The best minds of my generation are writing poems, but not sharing them
The best minds of my generation are not on the picket line, they’re being trampled by them
The best minds of my generation do not want to occupy
The best minds of my generation have a hard time ordering a cup of coffee
The best minds of my generation have no desire to follow idols
The best minds of my generation stay indoors or inside, off-the-grid, or out of bounds
The best minds of my generation are not being supported by grants or parents
The best minds of my generation create unheard symphonies and daydreams that would put a long-gone Maestro to shame
The best minds of my generation can’t seek some spiritual fix cause they are too busy remembering pin codes
The best minds of my generation aren’t interested in owning anything but their own lives
The best minds of my generation are caught between beepers and iPhones
The best minds of my generation mourn for all we already could not accomplish
The best minds of my generation no longer ask Why, but How?
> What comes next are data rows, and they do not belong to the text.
(** One turn of the inner DFT loop on [(r, i_val)]. *)
Definition dftStep (windowed : list R) (angleFactor : R) (acc : R * R) (n : nat) : R * R :=
  let x := nth n windowed 0 in
  if Rgt_dec (Rabs x) 1e-6 then
    let angle := angleFactor * INR n in
    (fst acc + x * cos angle, snd acc + x * sin angle)
  else acc.

Definition computeMagnitudeSpectrum (samples : list R) : list R :=
  let fftSize := FFT_SIZE c in
  let halfSize := (fftSize / 2)%nat in
  let windowed :=
    map (fun i => (if (i <? length samples)%nat then nth i samples 0 else 0) * hann i)
        (seq 0 fftSize) in
  map (fun k : nat =>
         let angleFactor := -2 * PI * INR k / INR fftSize in
         let acc := fold_left (dftStep windowed angleFactor) (evens_below fftSize) (0, 0) in
         sqrt (fst acc * fst acc + snd acc * snd acc))
      (seq 0 halfSize).

Definition binSize : R := IZR (SAMPLE_RATE c) / INR (FFT_SIZE c).

(** The peak search of one mel band; [magnitudes[k] > sum] is false when
    [magnitudes[k]] is [undefined]. *)
Definition bandPeak (magnitudes : list R) (band : MelBand) : R :=
  let startBin := Zfloor (start band / binSize) in
  let endBin := Zfloor (end_ band / binSize) in
  fold_left
    (fun sum k =>
       match atZ magnitudes k with
       | Some m => if Rgt_dec m sum then m else sum
       | None => sum
       end)
    (zrange startBin (endBin + 1)) 0.

Definition analyzeSpeechFrame (samples : list R) : FrameAnalysis :=
  let magnitudes := computeMagnitudeSpectrum samples in
  let bandEnergies := map (bandPeak magnitudes) MEL_BANDS in
  let sumSq := fold_left (fun s v => s + v * v) samples 0 in
  mkFrame bandEnergies
          (extractPitch samples (SAMPLE_RATE c))
          (sqrt (sumSq / INR (length samples))).

(** ** Peak normalisation

    The closing block of both workers: [maxVal] is the peak absolute value,
    and the gain [target / maxVal] is computed only behind [maxVal > 0]. *)

Definition peakAbs (outputData : list R) : R :=
  fold_left (fun maxVal x => Rmax maxVal (Rabs x)) outputData 0.

Definition normGain (target : R) (outputData : list R) : option R :=
  let maxVal := peakAbs outputData in
  if Rgt_dec maxVal 0 then Some (target / maxVal) else None.

Definition normalizePeak (target : R) (outputData : list R) : list R :=
  match normGain target outputData with
  | Some gain => map (fun x => x * gain) outputData
  | None => outputData
  end.

(** ** Encoder *)

(** [Math.floor((inputData.length - FFT_SIZE) / HOP_SIZE)], for a positive
    [HOP_SIZE]: the division of [Z] rounds down, also below zero. *)
Definition numFramesOf (len : nat) : Z :=
  (Z.of_nat len - Z.of_nat (FFT_SIZE c)) / Z.of_nat (HOP_SIZE c).

Definition analyzeFrames (inputData : list R) (numFrames : Z) : list FrameAnalysis :=
  map (fun f : nat =>
         let start := (f * HOP_SIZE c)%nat in
         analyzeSpeechFrame (slice inputData start (start + FFT_SIZE c)))
      (seq 0 (Z.to_nat numFrames)).

Record EncState : Type := mkEnc {
  phaseMain : R;
  phaseData : list R;
  encOut : list R
}.

(** One turn of the band loop on [(phaseData, dataSignal)]. *)
Definition dataStep (frame next : FrameAnalysis) (pos : R)
  (acc : list R * R) (b : nat) : list R * R :=
  let bandE := nth b (bandEnergies frame) 0 * (1 - pos)
               + nth b (bandEnergies next) 0 * pos in
  let carrierFreq := BIRD_DATA_START_FREQ c + INR b * BIRD_DATA_STEP c in
  let phases :=
    store (fst acc) b (nth b (fst acc) 0 + 2 * PI * carrierFreq / IZR (SAMPLE_RATE c)) in
  (phases, snd acc + sin (nth b phases 0) * bandE).

(** The body of the sample loop after the two frames have been read. *)
Definition encodeSample (frame next : FrameAnalysis) (i : nat) (st : EncState) : EncState :=
  let pos := INR (i mod HOP_SIZE c) / INR (HOP_SIZE c) in
  let pitch := pitch frame * (1 - pos) + pitch next * pos in
  let amp := amplitude frame * (1 - pos) + amplitude next * pos in
  let voiced := Rgt_dec pitch 50 in
  let phaseMain' :=
    if voiced
    then phaseMain st + 2 * PI * (pitch * PITCH_MULTIPLIER c) / IZR (SAMPLE_RATE c)
    else phaseMain st in
  let carrier := if voiced then 0 + sin phaseMain' * 0.8 else 0 in
  let data := fold_left (dataStep frame next pos) (seq 0 (NUM_BANDS c)) (phaseData st, 0) in
  let sample := (carrier + snd data * 0.15) * amp in
  mkEnc phaseMain' (fst data) (store (encOut st) i sample).

(** The sample loop; [Ok st] at the [break]. *)
Fixpoint encodeLoop (frames : list FrameAnalysis) (numFrames : Z)
  (indices : list nat) (st : EncState) : result EncState :=
  match indices with
  | [] => Ok st
  | i :: rest =>
      let frameIndex := (i / HOP_SIZE c)%nat in
      if (numFrames - 1 <=? Z.of_nat frameIndex)%Z then Ok st
      else
        frame <- fetch frames frameIndex ;;
        next <- fetch frames (frameIndex + 1) ;;
        encodeLoop frames numFrames rest (encodeSample frame next i st)
  end.

(** [encodeTobirdsong] up to, and without, the normalisation. *)
Definition encodeSynth (rand : nat -> R) (inputData : list R) : result (list R) :=
  let numFrames := numFramesOf (length inputData) in
  if (numFrames <=? 0)%Z then Err AudioTooShort
  else
    let outputLength := length inputData in
    let outputData := repeat 0 outputLength in
    let frames := analyzeFrames inputData numFrames in
    let phases := map (fun i => rand i * 2 * PI) (seq 0 (NUM_BANDS c)) in
    st <- encodeLoop frames numFrames (seq 0 outputLength) (mkEnc 0 phases outputData) ;;
    Ok (encOut st).

Definition encodeTobirdsong (rand : nat -> R) (inputData : list R) : result (list R) :=
  outputData <- encodeSynth rand inputData ;;
  Ok (normalizePeak 0.95 outputData).

(** ** Decoder: analysis pass *)

Definition magAt (magnitudes : list R) (k : Z) : R :=
  match atZ magnitudes k with
  | Some m => m
  | None => 0
  end.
The best minds of my generation realize that a man not offended by anything will stand for nothing
The best minds of my generation know that the pen is mightier than the sword
The best minds of my generation are not lost, they are simply…not found
The best minds of my generation don’t see their own potential & therefore they cease to imagine
The best minds of my generation don’t understand their times because they are not creating them
Instead, we’re willing to become like every other part of the universe and give up our identity –
desperate
to join the parade
The best minds of my generation could be beautiful –
If they could only see themselves
If they could only pause
& accept the failed status quo –
Infinitely being hurled at them
With the terror
& grace of a runaway train
& the tremor of the other poet’s great maxim: “The best lack all conviction.”